- [Dataset]
──────
(** * srt-ai: subtitle grouping, translation reconciliation and batch jobs

    A shallow embedding of [src/functions.js]:
    - [groupSegmentsByTokenLength] (the token-bounded grouper),
    - [getTranslation] and [translate] (translation client, count
      verification and bounded retry),
    - [batchTranslations], [checkBatchStatus] and [pendingJobs] (submission
      and polling of batch jobs),
    - [template] (console messages),
    - [mapFileName] and [ffmpegSubtitles] (file names and the choice of the
      embedded subtitle stream),
    - [translatePath] (the existing translations, the cache, the entries
      of the subtitle file and their cleaning, the dispatch of the groups
      and the all-or-nothing write of the translated subtitle file),
    followed by the properties established about them.

    Conventions of the embedding.
    - JavaScript numbers that only ever hold small integers (token counts,
      attempt counters, the budgets read from the environment) are [Z].
    - A JavaScript string is a [string] of code units below 256.
    - A value that is [false], [null] or [undefined] in the source is [None]
      of an [option]; the truthiness test of the source is spelled out.
    - Objects that the source mutates through several references (segments,
      jobs) live in a heap indexed by locations; arrays of such objects are
      lists of locations.
    - The file system, the console, the random generator and the remote
      endpoint are explicit components of the state or explicit oracles.
    - A call suspended at an [await] resumes in the state that the other
      calls have made in the meantime. [attempt], [translate] and
      [runWindow] take the schedule in which no other call runs in between;
      [resume] and [translateUnder] take any.
    - [MAX_TRIES] is a number in [Config]; [Limit] adds the value that is
      unset or does not read as a number. *)

From Stdlib Require Import ZArith Lia Bool Ascii String DecimalString DecimalNat.
From stdpp Require Import base list strings gmap.

Local Open Scope Z_scope.

(** ** JavaScript string helpers *)

Module Js.

(** Code units that [String.prototype.trim] removes (restricted to code
    units below 256): TAB, LF, VT, FF, CR, SPACE and NBSP. *)
Definition isWhiteSpace (c : ascii) : bool :=
  let n := nat_of_ascii c in
  ((9 <=? n)%nat && (n <=? 13)%nat) || (n =? 32)%nat || (n =? 160)%nat.

(** The class [\d] of a regular expression without the unicode flag. *)
Definition isDigit (c : ascii) : bool :=
  let n := nat_of_ascii c in (48 <=? n)%nat && (n <=? 57)%nat.

Fixpoint trimStart (s : string) : string :=
  match s with
  | EmptyString => EmptyString
  | String c r => if isWhiteSpace c then trimStart r else s
  end.

Fixpoint trimEnd (s : string) : string :=
  match s with
  | EmptyString => EmptyString
  | String c r =>
      match trimEnd r with
      | EmptyString => if isWhiteSpace c then EmptyString else String c EmptyString
      | r' => String c r'
      end
  end.

(** [s.trim()] *)
Definition trim (s : string) : string := trimEnd (trimStart s).

(** [s.split(sep)] for a one-character separator: never empty, an empty
    string splits into one empty fragment. *)
Fixpoint split (sep : ascii) (s : string) : list string :=
  match s with
  | EmptyString => [EmptyString]
  | String c r =>
      if Ascii.eqb c sep then EmptyString :: split sep r
      else match split sep r with
           | [] => [String c EmptyString]
           | h :: t => String c h :: t
           end
  end.

(** [l.join(sep)] *)
Definition join (sep : string) (l : list string) : string :=
  String.concat sep l.

Fixpoint dropDigits (s : string) : string :=
  match s with
  | EmptyString => EmptyString
  | String c r => if isDigit c then dropDigits r else s
  end.

(** [s.replace(/^(\d+)\. /, '')]: a leading run of digits followed by a
    dot and a space is removed; the run is taken greedily and no shorter
    run can match, as the character after it would be a digit. *)
Definition stripOrdinal (s : string) : string :=
  match s with
  | EmptyString => EmptyString
  | String c r =>
      if isDigit c then
        match dropDigits r with
        | String "." (String " " rest) => rest
        | _ => s
        end
      else s
  end.

(** Decimal rendering of a non-negative integer inside a template
    literal. *)
Definition decimal (n : nat) : string :=
  NilEmpty.string_of_uint (Nat.to_uint n).

(** [s.slice(0, n)] *)
Fixpoint slice0 (n : nat) (s : string) : string :=
  match n, s with
  | S n', String c r => String c (slice0 n' r)
  | _, _ => EmptyString
  end.

(** [s.padEnd(n, ' ')] *)
Fixpoint padEnd (n : nat) (s : string) : string :=
  match n, s with
  | O, _ => s
  | S n', EmptyString => String " " (padEnd n' EmptyString)
  | S n', String c r => String c (padEnd n' r)
  end.

(** Truthiness of a value that is a string or absent. *)
Definition truthy (v : option string) : bool :=
  match v with
  | Some (String _ _) => true
  | _ => false
  end.

End Js.

(** ** Data model *)

(** A subtitle segment, [{header, content, translatedContent}]; the last
    field is absent until a translation has been assigned. *)
Record Segment := mkSegment {
  header : string;
  content : string;
  translatedContent : option string
}.

(** ** The token-bounded grouper *)

Section Grouper.

(** The grouper reads only [segment.content]; it is written over any
    representation [A] of a segment with a way to read that field. *)
Context {A : Type}.
Variable contentOf : A -> string.

(** [encoder.encode(text).length] of the tokenizer chosen by [AI_MODEL]. *)
Variable numTokens : string -> nat.

(** The three variables of the loop: [groups], [currentGroup] and
    [currentGroupTokenCount]. *)
Record GroupState := mkGroupState {
  groups : list (list A);
  currentGroup : list A;
  currentGroupTokenCount : Z
}.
──────
Word for word, print every line above.

(** * srt-ai: subtitle grouping, translation reconciliation and batch jobs

    A shallow embedding of [src/functions.js]:
    - [groupSegmentsByTokenLength] (the token-bounded grouper),
    - [getTranslation] and [translate] (translation client, count
      verification and bounded retry),
    - [batchTranslations], [checkBatchStatus] and [pendingJobs] (submission
      and polling of batch jobs),
    - [template] (console messages),
    - [mapFileName] and [ffmpegSubtitles] (file names and the choice of the
      embedded subtitle stream),
    - [translatePath] (the existing translations, the cache, the entries
      of the subtitle file and their cleaning, the dispatch of the groups
      and the all-or-nothing write of the translated subtitle file),
    followed by the properties established about them.

    Conventions of the embedding.
    - JavaScript numbers that only ever hold small integers (token counts,
      attempt counters, the budgets read from the environment) are [Z].
    - A JavaScript string is a [string] of code units below 256.
    - A value that is [false], [null] or [undefined] in the source is [None]
      of an [option]; the truthiness test of the source is spelled out.
    - Objects that the source mutates through several references (segments,
      jobs) live in a heap indexed by locations; arrays of such objects are
      lists of locations.
    - The file system, the console, the random generator and the remote
      endpoint are explicit components of the state or explicit oracles.
    - A call suspended at an [await] resumes in the state that the other
      calls have made in the meantime. [attempt], [translate] and
      [runWindow] take the schedule in which no other call runs in between;
      [resume] and [translateUnder] take any.
    - [MAX_TRIES] is a number in [Config]; [Limit] adds the value that is
      unset or does not read as a number. *)

From Stdlib Require Import ZArith Lia Bool Ascii String DecimalString DecimalNat.
From stdpp Require Import base list strings gmap.

Local Open Scope Z_scope.

(** ** JavaScript string helpers *)

Module Js.

(** Code units that [String.prototype.trim] removes (restricted to code
    units below 256): TAB, LF, VT, FF, CR, SPACE and NBSP. *)
Definition isWhiteSpace (c : ascii) : bool :=
  let n := nat_of_ascii c in
  ((9 <=? n)%nat && (n <=? 13)%nat) || (n =? 32)%nat || (n =? 160)%nat.

(** The class [\d] of a regular expression without the unicode flag. *)
Definition isDigit (c : ascii) : bool :=
  let n := nat_of_ascii c in (48 <=? n)%nat && (n <=? 57)%nat.

Fixpoint trimStart (s : string) : string :=
  match s with
  | EmptyString => EmptyString
  | String c r => if isWhiteSpace c then trimStart r else s
  end.

Fixpoint trimEnd (s : string) : string :=
  match s with
  | EmptyString => EmptyString
  | String c r =>
      match trimEnd r with
      | EmptyString => if isWhiteSpace c then EmptyString else String c EmptyString
      | r' => String c r'
      end
  end.

(** [s.trim()] *)
Definition trim (s : string) : string := trimEnd (trimStart s).

(** [s.split(sep)] for a one-character separator: never empty, an empty
    string splits into one empty fragment. *)
Fixpoint split (sep : ascii) (s : string) : list string :=
  match s with
  | EmptyString => [EmptyString]
  | String c r =>
      if Ascii.eqb c sep then EmptyString :: split sep r
      else match split sep r with
           | [] => [String c EmptyString]
           | h :: t => String c h :: t
           end
  end.

(** [l.join(sep)] *)
Definition join (sep : string) (l : list string) : string :=
  String.concat sep l.

Fixpoint dropDigits (s : string) : string :=
  match s with
  | EmptyString => EmptyString
  | String c r => if isDigit c then dropDigits r else s
  end.

(** [s.replace(/^(\d+)\. /, '')]: a leading run of digits followed by a
    dot and a space is removed; the run is taken greedily and no shorter
    run can match, as the character after it would be a digit. *)
Definition stripOrdinal (s : string) : string :=
  match s with
  | EmptyString => EmptyString
  | String c r =>
      if isDigit c then
        match dropDigits r with
        | String "." (String " " rest) => rest
        | _ => s
        end
      else s
  end.

(** Decimal rendering of a non-negative integer inside a template
    literal. *)
Definition decimal (n : nat) : string :=
  NilEmpty.string_of_uint (Nat.to_uint n).

(** [s.slice(0, n)] *)
Fixpoint slice0 (n : nat) (s : string) : string :=
  match n, s with
  | S n', String c r => String c (slice0 n' r)
  | _, _ => EmptyString
  end.

(** [s.padEnd(n, ' ')] *)
Fixpoint padEnd (n : nat) (s : string) : string :=
  match n, s with
  | O, _ => s
  | S n', EmptyString => String " " (padEnd n' EmptyString)
  | S n', String c r => String c (padEnd n' r)
  end.

(** Truthiness of a value that is a string or absent. *)
Definition truthy (v : option string) : bool :=
  match v with
  | Some (String _ _) => true
  | _ => false
  end.

End Js.

(** ** Data model *)

(** A subtitle segment, [{header, content, translatedContent}]; the last
    field is absent until a translation has been assigned. *)
Record Segment := mkSegment {
  header : string;
  content : string;
  translatedContent : option string
}.

(** ** The token-bounded grouper *)

Section Grouper.

(** The grouper reads only [segment.content]; it is written over any
    representation [A] of a segment with a way to read that field. *)
Context {A : Type}.
Variable contentOf : A -> string.

(** [encoder.encode(text).length] of the tokenizer chosen by [AI_MODEL]. *)
Variable numTokens : string -> nat.

(** The three variables of the loop: [groups], [currentGroup] and
    [currentGroupTokenCount]. *)
Record GroupState := mkGroupState {
  groups : list (list A);
  currentGroup : list A;
  currentGroupTokenCount : Z
}.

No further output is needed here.